Aku mulai mengunyah makanan, menikmati sensasi rasa yang sangat nikmat. Sayur nangka ini benar-benar enak. Belum lagi ikan kering yang gurih serta sambel yang lumayan pedas. Rasanya lupa sama masalahku hehehehe..

“Oya sayang, mas mu udah cerita mau kenalin seseorang ke kamu?” tanya mama tiba-tiba membuatku tersedak. Aku meraih gelas minuman sementara papa terkekeh sambil mengunyah makanan. Mama melirik sekilas ke papa.

“Papa udah cerita ke Dena ya?” tebak mama.

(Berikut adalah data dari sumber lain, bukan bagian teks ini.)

(* ===== verification/Carrier.v ===== *)
(** * Carrying frames

    What the transmitting functions do to the port and in which order they send, for any
    link that takes the frames. A link is given by two predicate transformers over the
    trace of calls: [T frame K tr] says that [frame] can be sent after the calls [tr] and
    that the trace then satisfies [K]; [W K tr] says the same of the wake-up request. *)

From S2P Require Import Prelude Iolinki Reference Types Fixtures Parameters Isdu IsduResponse IsduRequest IsduService Services DataStorage Events EventReadout Hal Transmit Port PortInvariant PortServices PortSafety PortCalls PortTransitions.

(** A port on [phy] with [config]. *)
Definition on_link (phy : iolink_phy_api_t) (config : iolink_master_config_t) (w : world) : Prop :=
  p_phy (w_port w) = Some phy ∧ p_config (w_port w) = config.

(** The reply to this M-sequence carries OD octets: the read bit of MC. *)
Definition expects_od {IO : Iolinki} (data : list Z) : bool :=
  negb (Z.land (default 0 (rd data 0)) IOLINK_MC_RW_MASK =? 0).

Record carrier {IO : Iolinki} (phy : iolink_phy_api_t) (config : iolink_master_config_t)
    (T : list Z → (list io → Prop) → list io → Prop) (W : (list io → Prop) → list io → Prop) : Prop := {
  carrier_ptr : null (phy_send phy) = false;
  carrier_send : ∀ data len frame K w, on_link phy config w → 1 ≤ zlen data →
    slice data 0 len = Some frame → T frame K (w_io w) →
    wp (iolink_master_send_full data len) (fun sent w' => sent = true ∧ K (w_io w') ∧
      w_port w' = w_port w <| p_rx_od_expected := expects_od data |>) w;
  carrier_wake : ∀ K w, port_ok phy config (w_port w) → W K (w_io w) →
    wp iolink_master_wake_up (fun woken w' => woken = true ∧ K (w_io w') ∧
      ∃ tx b, w_port w' = w_port w <| p_tx_buf := tx |> <| p_rx_od_expected := b |>) w;
}.

(** No service wants a frame. *)
Definition no_service (p : iolink_master_port_state_t) : Prop :=
  isdu_op (p_isdu p) = IOLINK_MASTER_ISDU_OP_NONE ∧ isdu_idle_pending (p_isdu p) = false ∧
  isdu_abort_pending (p_isdu p) = false ∧ ev_phase (p_event p) = IOLINK_MASTER_EVENT_PHASE_NONE.

(** What the transmitter leaves alone in STARTUP. *)
Definition same_attempt (p p' : iolink_master_port_state_t) : Prop :=
  p_state p' = p_state p ∧ p_config p' = p_config p ∧ p_phy p' = p_phy p ∧
  su_baudrate_index (p_startup p') = su_baudrate_index (p_startup p) ∧
  su_wake_attempts (p_startup p') = su_wake_attempts (p_startup p) ∧
  p_diagnostics p' = p_diagnostics p ∧ p_isdu p' = p_isdu p ∧ p_event p' = p_event p ∧
  p_rx p' = p_rx p ∧
  (su_step (p_startup p) ≠ IOLINK_MASTER_STARTUP_STEP_INACTIVE →
   su_step (p_startup p') ≠ IOLINK_MASTER_STARTUP_STEP_INACTIVE).

(** The test message: a TYPE_0 read of MinCycleTime. *)
Definition test_message {IO : Iolinki} : list Z := [0xA2; iolink_checksum6 [0xA2; 0]].

(** The DeviceOperate write. *)
Definition device_operate {IO : Iolinki} : list Z := [0x20; iolink_checksum6 [0x20; 0; 0x99]; 0x99].

(** ** The octets of the acyclic start-up frames *)

Section encode.
Context {IO : Iolinki} {laws : IolinkiLaws IO}.
Context (phy : iolink_phy_api_t) (config : iolink_master_config_t).
Notation ok := (port_ok phy config).
Implicit Types (p : iolink_master_port_state_t) (w : world).

Lemma ok_on_link w : ok (w_port w) → on_link phy config w.
Proof. by intros []. Qed.

Lemma encode_type0_wp mc p : ok p →
  wp (encode_type0 mc) (fun len p' => len = 2 ∧
    p' = p <| p_tx_buf := mc :: iolink_checksum6 [mc; 0] :: drop 2 (p_tx_buf p) |>) p.
Proof.
  intros Hp. pose proof (ok_tx_buf _ _ _ Hp) as Htx. unfold IOLINK_MASTER_FRAME_BUF_SIZE in Htx.
  apply wp_bind, wp_get. rewrite law_encode_type0 by lia. by apply wp_bind, wp_assign, wp_ret.
Qed.

Lemma encode_type0_write_wp mc od p : ok p →
  wp (encode_type0_write mc od) (fun len p' => len = 3 ∧
    p' = p <| p_tx_buf := mc :: iolink_checksum6 [mc; 0; od] :: od :: drop 3 (p_tx_buf p) |>) p.
Proof.
  intros Hp. pose proof (ok_tx_buf _ _ _ Hp) as Htx. unfold IOLINK_MASTER_FRAME_BUF_SIZE in Htx.
  apply wp_bind, wp_get. rewrite law_encode_type0_write by lia. by apply wp_bind, wp_assign, wp_ret.
Qed.

Lemma test_message_mc :
  iolink_master_encode_master_command true IOLINK_MASTER_MC_CHANNEL_PAGE
    IOLINK_MASTER_DPP1_OFF_MIN_CYCLE_TIME = 0xA2.
Proof.
  unfold iolink_master_encode_master_command.
  by rewrite law_mc_rw, law_mc_channel, law_mc_addr.
Qed.

Lemma device_operate_mc :
  iolink_master_encode_master_command false IOLINK_MASTER_MC_CHANNEL_PAGE
    IOLINK_MASTER_DPP1_OFF_MASTER_COMMAND = 0x20.
Proof.
  unfold iolink_master_encode_master_command. by rewrite law_mc_channel, law_mc_addr.
Qed.

(** Opening the gate again changes none of the observed fields. *)
Lemma arm_gate_wp now delay timed (Q : unit → world → Prop) w :
  (∀ t v, Q tt (w <| w_port := w_port w <| p_send_ready_at_100us := t |> <| p_send_ready_valid := v |> |>)) →
  wp (iolink_master_arm_send_gate now delay timed) Q w.
Proof.
  intros HQ. destruct timed; [by apply HQ|].
  specialize (HQ (p_send_ready_at_100us (w_port w)) (p_send_ready_valid (w_port w))).
  apply wp_ret. clear -HQ. destruct w as [[]]. cbn in HQ. exact HQ.
Qed.
End encode.

(** ** The services that have nothing to send *)

Section silent_services.
Context {IO : Iolinki}.
Implicit Types w : world.

Lemma send_event_none w : ev_phase (p_event (w_port w)) = IOLINK_MASTER_EVENT_PHASE_NONE →
  wp iolink_master_send_event (fun sent w' => sent = false ∧ w' = w) w.
Proof.
  intros Hp. apply wp_bind, wp_gets.
  unfold iolink_master_event_channel_access. rewrite Hp. by apply wp_ret.
Qed.

Lemma send_isdu_none w : no_service (w_port w) →
  wp iolink_master_send_isdu (fun sent w' => sent = false ∧ w_port w' = w_port w ∧ w_io w' = w_io w) w.
Proof.
  intros (Hop & Hi & Ha & _). unfold iolink_master_send_isdu.
  apply wp_bind, wp_gets. cbv zeta. apply wp_bind, wp_zoom, wp_zoom.
  unfold iolink_master_isdu_take_abort. cbn [ptr_null]. apply wp_bind, wp_get. rewrite Ha.
  apply wp_ret, wp_bind, wp_zoom, wp_zoom.
  unfold iolink_master_isdu_take_idle. cbn [ptr_null]. apply wp_bind, wp_get. cbn. rewrite Hi.
  apply wp_ret, wp_bind, wp_gets. cbn. unfold iolink_master_isdu_channel_access. rewrite Hop.
  apply wp_ret. split; [done|]. cbn. split; [|done]. by destruct (w_port w).
Qed.
End silent_services.

(** ** The start-up on a link *)

Section startup.
Context {IO : Iolinki} {laws : IolinkiLaws IO}.
Context (phy : iolink_phy_api_t) (config : iolink_master_config_t).
Context (T : list Z → (list io → Prop) → list io → Prop) (W : (list io → Prop) → list io → Prop).
Context (Hcar : carrier phy config T W).
Notation ok := (port_ok phy config).
Implicit Types (p : iolink_master_port_state_t) (w : world) (K : list io → Prop).

(** The frame in [tx_buf]. *)
Lemma send_tx_buf_carried len frame K w : ok (w_port w) →
  slice (p_tx_buf (w_port w)) 0 len = Some frame → T frame K (w_io w) →
  wp (send_tx_buf len) (fun sent w' => sent = true ∧ K (w_io w') ∧
    w_port w' = w_port w <| p_rx_od_expected := expects_od (p_tx_buf (w_port w)) |>) w.
Proof.
  intros Hok Hs HT. pose proof (ok_tx_buf _ _ _ Hok) as Htx. unfold IOLINK_MASTER_FRAME_BUF_SIZE in Htx.
  apply wp_bind, wp_gets. eapply carrier_send; [exact Hcar|by apply ok_on_link|lia|exact Hs|exact HT].
Qed.

(** The wake-up request. *)
Lemma startup_wake_carried now timed K w : ok (w_port w) → W K (w_io w) →
  wp (startup_wake now timed) (fun _ w' => K (w_io w') ∧ same_attempt (w_port w) (w_port w') ∧
    p_awaiting_response (w_port w') = p_awaiting_response (w_port w) ∧
    su_step (p_startup (w_port w')) = IOLINK_MASTER_STARTUP_STEP_SEND_TYPE0) w.
Proof.
  intros Hok HW. apply wp_bind. eapply wp_mono; [by eapply carrier_wake|].
  intros woken w1 (-> & HK & tx & b & Hw1). cbn [when]. unfold startup_goto.
  apply wp_bind, wp_zoom, wp_zoom, wp_assign, wp_bind, wp_gets, wp_bind.
  assert (∃ b, iolink_master_startup_baudrate (w_port w) = Some b) as [br Hb].
  { by eapply startup_baudrate_ok. }
  eapply wp_mem; [rewrite Hw1; exact Hb|]. apply arm_gate_wp. intros t v. cbn. rewrite Hw1.
  by split_and!.
Qed.

(** The test message. *)
Lemma startup_send_type0_carried now timed K w : ok (w_port w) → T test_message K (w_io w) →
  wp (startup_send_type0 now timed) (fun _ w' => K (w_io w') ∧ same_attempt (w_port w) (w_port w') ∧
    p_awaiting_response (w_port w') = timed || p_awaiting_response (w_port w) ∧
    su_step (p_startup (w_port w')) = IOLINK_MASTER_STARTUP_STEP_AWAIT_RESPONSE) w.
Proof.
  intros Hok HT. pose proof (ok_tx_buf _ _ _ Hok) as Htx. unfold IOLINK_MASTER_FRAME_BUF_SIZE in Htx.
  unfold startup_send_type0. rewrite test_message_mc.
  apply wp_bind, wp_zoom. eapply wp_mono.
  { apply wp_and; [by apply (encode_type0_wp phy config)|].
    apply (encode_type0_builds phy config); [done|exact Hok]. }
  intros len p1 [[-> Hp1] [Hok1 _]]. unfold send_then. cbn [when Z.ltb Z.compare].
  apply wp_bind. eapply wp_mono.
  { eapply (send_tx_buf_carried 2 test_message); [exact Hok1| |exact HT]. rewrite Hp1. exact (slice_app [] test_message _). }
  intros sent w2 (-> & HK & Hw2). cbn [w_port set] in Hw2. cbn [when].
  unfold startup_goto. apply wp_bind, wp_zoom, wp_zoom, wp_assign. apply wp_when; intros Ht; subst.
  - apply wp_bind, wp_gets, wp_bind.
    destruct (test_message_timeout_ok phy config (w_port w) Hok) as [t Ht].
    eapply wp_mem; [rewrite Hw2; exact Ht|]. apply wp_zoom, wp_bind, wp_assign, wp_assign.
    split; [done|]. rewrite Hw2. by split_and!.
  - split; [done|]. rewrite Hw2. by split_and!.
Qed.

(** What the port does in STARTUP, step by step. *)
Lemma process_startup_carried now timed (K : iolink_master_startup_step_t → list io → Prop) w :
  ok (w_port w) → su_step (p_startup (w_port w)) ≠ IOLINK_MASTER_STARTUP_STEP_INACTIVE →
  (su_step (p_startup (w_port w)) = IOLINK_MASTER_STARTUP_STEP_WAKE →
   W (K IOLINK_MASTER_STARTUP_STEP_SEND_TYPE0) (w_io w)) →
  (su_step (p_startup (w_port w)) = IOLINK_MASTER_STARTUP_STEP_SEND_TYPE0 →
   T test_message (K IOLINK_MASTER_STARTUP_STEP_AWAIT_RESPONSE) (w_io w)) →
  (su_step (p_startup (w_port w)) ≠ IOLINK_MASTER_STARTUP_STEP_WAKE →
   su_step (p_startup (w_port w)) ≠ IOLINK_MASTER_STARTUP_STEP_SEND_TYPE0 →
   K (su_step (p_startup (w_port w))) (w_io w)) →
  wp (process_startup now timed) (fun _ w' => same_attempt (w_port w) (w_port w') ∧
    p_awaiting_response (w_port w') =
      timed && (su_step (p_startup (w_port w)) =e IOLINK_MASTER_STARTUP_STEP_SEND_TYPE0) ||
      p_awaiting_response (w_port w) ∧
    su_step (p_startup (w_port w')) =
      match su_step (p_startup (w_port w)) with
      | IOLINK_MASTER_STARTUP_STEP_WAKE => IOLINK_MASTER_STARTUP_STEP_SEND_TYPE0
      | IOLINK_MASTER_STARTUP_STEP_SEND_TYPE0 => IOLINK_MASTER_STARTUP_STEP_AWAIT_RESPONSE
      | step => step
      end ∧
    K (su_step (p_startup (w_port w'))) (w_io w')) w.
Proof.
  intros Hok Hstep HW HT HK. apply wp_bind, wp_gets, wp_bind. rewrite bool_decide_false by done.
  apply wp_ret. cbn [negb]. apply wp_bind, wp_gets. apply wp_if; intros Hwake; norm_bool.
  - rewrite Hwake in *. rewrite bool_decide_false, andb_false_r by done.
    eapply wp_mono; [apply startup_wake_carried; [done|by apply HW]|].
    intros ? w' (HK' & Hs & Ha & Hst). rewrite Hst. by split_and!.
  - apply wp_when; intros Hs; norm_bool.
    + rewrite Hs in *. rewrite bool_decide_true, andb_true_r by done.
      eapply wp_mono; [apply startup_send_type0_carried; [done|by apply HT]|].
      intros ? w' (HK' & Hsame & Ha & Hst). rewrite Hst. by split_and!.
    + rewrite bool_decide_false, andb_false_r by done. split; [by split_and!|]. split; [done|].
      split; [by destruct (su_step (p_startup (w_port w)))|by apply HK].
Qed.

(** The DeviceOperate write of a port without a service and without a pending check of
    the device information. *)
Lemma process_preoperate_carried K w :
  ok (w_port w) → no_service (w_port w) →
  iolink_master_startup_validation_required config = false → T device_operate K (w_io w) →
  wp process_preoperate (fun _ w' => K (w_io w') ∧
    ∃ tx, w_port w' = w_port w <| p_tx_buf := tx |>
      <| p_rx_od_expected := false |>
      <| p_startup := p_startup (w_port w) <| su_step := IOLINK_MASTER_STARTUP_STEP_AWAIT_OPERATE_ACK |> |>) w.
Proof.
  intros Hok Hno Hval HT. unfold process_preoperate.
  apply wp_bind. eapply wp_mono; [apply send_event_none, Hno|]. intros ? ? [-> ->].
  apply wp_bind. eapply wp_mono; [by apply send_isdu_none|]. intros ? w1 (-> & Hw1 & Hio1).
  apply wp_bind. unfold preoperate_validate. apply wp_bind, wp_gets.
  rewrite Hw1, (ok_config _ _ _ Hok), Hval. cbn [andb].
  apply wp_bind, wp_ret. cbn [negb]. apply wp_bind, wp_gets, wp_ret. cbn [when].
  rewrite device_operate_mc, law_cmd_operate. apply wp_bind, wp_zoom. rewrite Hw1.
  eapply wp_mono.
  { apply wp_and; [by apply (encode_type0_write_wp phy config)|].
    apply (encode_type0_write_builds phy config); [done|done|exact Hok]. }
  intros len p2 [[-> Hp2] [Hok2 _]]. unfold send_then. cbn [when Z.ltb Z.compare].
  apply wp_bind. eapply wp_mono.
  { eapply (send_tx_buf_carried 3 device_operate); [exact Hok2|rewrite Hp2; exact (slice_app [] device_operate _)|].
    cbn [w_io set]. rewrite Hio1. exact HT. }
  intros sent w3 (-> & HK & Hw3). cbn [w_port set] in Hw3. cbn [when].
  unfold startup_goto. apply wp_zoom, wp_zoom, wp_assign. split; [done|]. eexists. cbn. rewrite Hw3, Hp2.
  unfold expects_od. rewrite law_mc_rw. reflexivity.
Qed.
End startup.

“Udah, ma. Dena udah tahu kok. Dena harap kali ini jangan lagi ada paksaan seperti waktu itu. Dena bersedia ketemu, kenalan. Seandainya di antara kami tidak ada saling ketertarikan, jangan ada paksaan.”

Mama manggut-manggut.

“Iya, mas mu juga pikirannya sama seperti kamu. Si Viola kan tidak di paksa juga. Semua terserah dia. Mas mu tidak seperti dulu lagi. Mungkin dia udah sadar tidak ada gunanya memaksakan kehendaknya pada kalian.”

Kami bertiga makan dengan lahap hingga hidangan dalam nampan ludes tak bersisa. Sehabis makan rasa kantuk menyerangku dan tak lagi bisa ku tahan. Aku tergeletak di atas pembaringan papa dan mama. Tak lagi sadar posisi tidurku bagaimana bentuknya. Aku baru menyadari ketika  terbangun keesokan subuh. Kulihat papa dan mama sholat berjamaah. Hatiku makin sejuk melihat mereka berdoa. Tak terasa air mataku berderai lagi. Aku berdoa, memohon pada yang kuasa, semoga suamiku kelak seperti papa, beriman dan menjadi imam dalam keluarga.